(Information provided begins)
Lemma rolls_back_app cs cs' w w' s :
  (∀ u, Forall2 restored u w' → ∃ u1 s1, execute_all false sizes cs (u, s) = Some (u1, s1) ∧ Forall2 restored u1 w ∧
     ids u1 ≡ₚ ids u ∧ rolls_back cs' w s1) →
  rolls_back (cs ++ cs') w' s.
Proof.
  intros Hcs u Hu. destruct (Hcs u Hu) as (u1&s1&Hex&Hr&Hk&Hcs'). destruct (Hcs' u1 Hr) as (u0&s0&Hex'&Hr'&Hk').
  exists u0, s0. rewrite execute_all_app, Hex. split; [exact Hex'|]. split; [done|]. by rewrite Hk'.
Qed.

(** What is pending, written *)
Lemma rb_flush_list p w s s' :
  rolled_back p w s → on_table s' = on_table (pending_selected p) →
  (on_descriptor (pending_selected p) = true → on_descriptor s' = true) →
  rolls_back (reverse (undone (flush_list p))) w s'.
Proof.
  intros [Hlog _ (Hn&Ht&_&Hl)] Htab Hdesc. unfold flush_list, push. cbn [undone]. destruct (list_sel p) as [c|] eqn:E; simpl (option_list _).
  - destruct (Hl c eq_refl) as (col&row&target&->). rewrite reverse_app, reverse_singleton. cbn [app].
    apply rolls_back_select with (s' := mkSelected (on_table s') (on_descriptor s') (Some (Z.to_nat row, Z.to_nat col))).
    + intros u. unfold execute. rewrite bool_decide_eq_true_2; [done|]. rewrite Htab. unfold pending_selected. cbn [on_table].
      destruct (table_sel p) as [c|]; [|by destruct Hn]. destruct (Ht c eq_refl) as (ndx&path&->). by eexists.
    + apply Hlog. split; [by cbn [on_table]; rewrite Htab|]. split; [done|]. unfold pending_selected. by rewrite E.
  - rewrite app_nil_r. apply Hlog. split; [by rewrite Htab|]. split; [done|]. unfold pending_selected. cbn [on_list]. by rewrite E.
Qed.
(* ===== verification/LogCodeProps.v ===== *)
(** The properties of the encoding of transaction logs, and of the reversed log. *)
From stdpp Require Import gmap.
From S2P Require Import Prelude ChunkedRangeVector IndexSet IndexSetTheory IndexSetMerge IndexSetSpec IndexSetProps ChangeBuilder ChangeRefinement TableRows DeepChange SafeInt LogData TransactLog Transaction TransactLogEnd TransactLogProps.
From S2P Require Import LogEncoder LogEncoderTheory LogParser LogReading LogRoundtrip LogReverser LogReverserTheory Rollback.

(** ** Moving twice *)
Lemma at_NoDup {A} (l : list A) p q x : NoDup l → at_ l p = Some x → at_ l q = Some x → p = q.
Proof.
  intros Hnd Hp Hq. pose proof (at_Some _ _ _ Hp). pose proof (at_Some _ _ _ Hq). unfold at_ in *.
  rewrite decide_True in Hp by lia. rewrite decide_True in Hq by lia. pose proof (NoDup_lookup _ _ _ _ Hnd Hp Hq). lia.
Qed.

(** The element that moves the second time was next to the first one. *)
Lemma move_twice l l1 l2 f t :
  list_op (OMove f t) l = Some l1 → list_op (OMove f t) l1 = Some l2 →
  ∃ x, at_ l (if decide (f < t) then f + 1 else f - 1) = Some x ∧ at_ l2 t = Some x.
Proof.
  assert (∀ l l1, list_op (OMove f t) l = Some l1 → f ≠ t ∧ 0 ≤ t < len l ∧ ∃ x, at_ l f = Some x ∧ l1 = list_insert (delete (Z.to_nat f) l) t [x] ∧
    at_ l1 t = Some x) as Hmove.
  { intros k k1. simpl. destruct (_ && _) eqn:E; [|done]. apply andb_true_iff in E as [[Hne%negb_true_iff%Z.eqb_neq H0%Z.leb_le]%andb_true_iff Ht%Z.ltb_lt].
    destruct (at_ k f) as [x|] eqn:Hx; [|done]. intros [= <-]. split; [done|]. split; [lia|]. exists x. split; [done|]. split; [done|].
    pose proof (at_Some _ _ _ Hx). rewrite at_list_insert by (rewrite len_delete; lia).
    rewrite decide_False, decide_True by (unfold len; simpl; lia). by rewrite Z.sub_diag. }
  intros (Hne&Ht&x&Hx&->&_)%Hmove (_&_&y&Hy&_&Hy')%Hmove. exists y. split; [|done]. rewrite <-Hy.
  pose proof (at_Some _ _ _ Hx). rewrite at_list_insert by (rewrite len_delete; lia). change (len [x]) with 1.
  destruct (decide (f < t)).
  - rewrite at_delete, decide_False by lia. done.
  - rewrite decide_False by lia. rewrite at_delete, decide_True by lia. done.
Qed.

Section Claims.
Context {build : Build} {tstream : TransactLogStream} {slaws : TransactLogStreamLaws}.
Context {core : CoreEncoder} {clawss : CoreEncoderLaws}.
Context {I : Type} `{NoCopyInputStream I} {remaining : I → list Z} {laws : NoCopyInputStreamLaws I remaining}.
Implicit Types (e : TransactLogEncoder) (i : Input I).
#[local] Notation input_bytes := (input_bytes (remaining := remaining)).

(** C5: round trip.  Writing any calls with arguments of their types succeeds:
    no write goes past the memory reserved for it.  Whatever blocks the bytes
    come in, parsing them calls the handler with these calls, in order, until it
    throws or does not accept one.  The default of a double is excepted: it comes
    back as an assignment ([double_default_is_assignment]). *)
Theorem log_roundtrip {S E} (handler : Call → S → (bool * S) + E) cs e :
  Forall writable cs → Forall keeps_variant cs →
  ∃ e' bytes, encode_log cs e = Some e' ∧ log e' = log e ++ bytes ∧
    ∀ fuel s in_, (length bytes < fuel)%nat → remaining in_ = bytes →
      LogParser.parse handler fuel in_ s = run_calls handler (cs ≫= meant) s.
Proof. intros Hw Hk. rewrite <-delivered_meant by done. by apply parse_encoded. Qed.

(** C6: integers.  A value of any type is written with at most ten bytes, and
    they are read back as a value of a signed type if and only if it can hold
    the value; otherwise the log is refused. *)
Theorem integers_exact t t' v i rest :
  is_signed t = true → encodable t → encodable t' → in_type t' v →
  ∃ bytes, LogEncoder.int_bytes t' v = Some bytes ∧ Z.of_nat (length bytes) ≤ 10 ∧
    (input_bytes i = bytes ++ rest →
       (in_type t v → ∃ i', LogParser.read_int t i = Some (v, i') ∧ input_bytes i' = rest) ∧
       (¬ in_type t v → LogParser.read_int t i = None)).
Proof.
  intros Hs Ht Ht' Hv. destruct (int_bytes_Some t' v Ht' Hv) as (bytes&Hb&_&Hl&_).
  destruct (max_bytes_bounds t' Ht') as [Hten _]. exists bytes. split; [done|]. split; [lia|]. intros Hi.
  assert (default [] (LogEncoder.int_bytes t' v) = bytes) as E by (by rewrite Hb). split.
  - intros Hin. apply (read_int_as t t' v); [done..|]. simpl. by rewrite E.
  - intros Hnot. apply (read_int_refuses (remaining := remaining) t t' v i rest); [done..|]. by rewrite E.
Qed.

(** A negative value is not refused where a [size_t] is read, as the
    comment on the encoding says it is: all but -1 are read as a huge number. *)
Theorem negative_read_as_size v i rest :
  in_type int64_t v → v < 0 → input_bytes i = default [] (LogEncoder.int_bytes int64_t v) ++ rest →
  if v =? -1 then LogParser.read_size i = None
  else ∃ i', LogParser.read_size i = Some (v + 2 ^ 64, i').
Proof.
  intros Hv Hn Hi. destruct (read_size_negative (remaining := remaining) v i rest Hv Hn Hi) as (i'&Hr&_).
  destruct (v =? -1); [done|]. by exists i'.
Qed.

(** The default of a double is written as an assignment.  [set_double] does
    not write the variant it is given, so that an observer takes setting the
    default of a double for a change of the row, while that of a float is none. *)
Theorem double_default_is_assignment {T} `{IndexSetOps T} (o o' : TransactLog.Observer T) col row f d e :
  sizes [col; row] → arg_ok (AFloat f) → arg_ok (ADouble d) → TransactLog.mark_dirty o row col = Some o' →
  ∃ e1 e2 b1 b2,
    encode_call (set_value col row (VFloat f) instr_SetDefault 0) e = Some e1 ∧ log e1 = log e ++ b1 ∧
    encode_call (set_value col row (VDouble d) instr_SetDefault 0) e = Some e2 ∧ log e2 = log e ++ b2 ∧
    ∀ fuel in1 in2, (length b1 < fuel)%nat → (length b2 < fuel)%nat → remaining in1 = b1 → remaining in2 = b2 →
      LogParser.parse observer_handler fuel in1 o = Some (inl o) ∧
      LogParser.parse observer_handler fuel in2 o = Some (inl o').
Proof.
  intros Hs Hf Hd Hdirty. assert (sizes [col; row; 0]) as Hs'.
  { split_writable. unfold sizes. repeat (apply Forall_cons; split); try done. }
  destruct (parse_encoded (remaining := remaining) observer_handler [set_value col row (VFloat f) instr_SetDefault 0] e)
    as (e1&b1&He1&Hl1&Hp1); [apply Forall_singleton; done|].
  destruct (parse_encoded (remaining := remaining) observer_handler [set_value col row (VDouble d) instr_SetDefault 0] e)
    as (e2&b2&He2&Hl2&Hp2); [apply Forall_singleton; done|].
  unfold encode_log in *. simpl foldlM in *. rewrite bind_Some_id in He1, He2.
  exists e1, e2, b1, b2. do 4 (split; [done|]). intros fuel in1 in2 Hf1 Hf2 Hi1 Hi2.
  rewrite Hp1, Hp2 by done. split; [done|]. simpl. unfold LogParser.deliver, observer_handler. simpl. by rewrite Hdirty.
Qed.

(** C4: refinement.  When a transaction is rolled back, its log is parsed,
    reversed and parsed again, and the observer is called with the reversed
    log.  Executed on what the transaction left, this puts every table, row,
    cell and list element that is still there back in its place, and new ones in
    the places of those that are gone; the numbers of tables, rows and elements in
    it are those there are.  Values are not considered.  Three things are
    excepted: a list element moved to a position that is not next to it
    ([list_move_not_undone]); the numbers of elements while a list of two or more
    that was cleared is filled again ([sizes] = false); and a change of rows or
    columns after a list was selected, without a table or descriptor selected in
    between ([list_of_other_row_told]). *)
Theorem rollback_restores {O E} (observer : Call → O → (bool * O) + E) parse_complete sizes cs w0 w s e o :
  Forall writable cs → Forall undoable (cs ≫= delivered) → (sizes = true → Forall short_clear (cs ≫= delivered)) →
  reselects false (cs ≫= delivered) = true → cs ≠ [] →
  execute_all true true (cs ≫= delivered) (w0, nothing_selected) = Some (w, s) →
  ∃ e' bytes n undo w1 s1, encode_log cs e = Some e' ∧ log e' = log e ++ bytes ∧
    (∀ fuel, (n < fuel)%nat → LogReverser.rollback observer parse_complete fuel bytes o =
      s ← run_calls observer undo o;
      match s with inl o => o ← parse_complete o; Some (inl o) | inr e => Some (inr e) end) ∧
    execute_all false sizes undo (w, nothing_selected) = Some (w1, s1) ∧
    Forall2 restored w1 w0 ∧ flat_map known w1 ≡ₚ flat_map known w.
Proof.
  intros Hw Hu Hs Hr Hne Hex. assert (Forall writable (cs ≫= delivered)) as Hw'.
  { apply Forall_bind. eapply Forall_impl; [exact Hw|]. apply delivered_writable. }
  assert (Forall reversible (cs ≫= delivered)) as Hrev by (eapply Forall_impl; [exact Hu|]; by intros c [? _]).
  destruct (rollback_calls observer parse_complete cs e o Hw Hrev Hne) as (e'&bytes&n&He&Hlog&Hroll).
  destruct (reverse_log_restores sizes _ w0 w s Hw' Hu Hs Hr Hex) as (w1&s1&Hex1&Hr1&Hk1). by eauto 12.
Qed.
(Information provided ends)
About this exercise :: Your answer should be a single number: how many lines in the preceding entries contain "eapply".

Task solution :: 2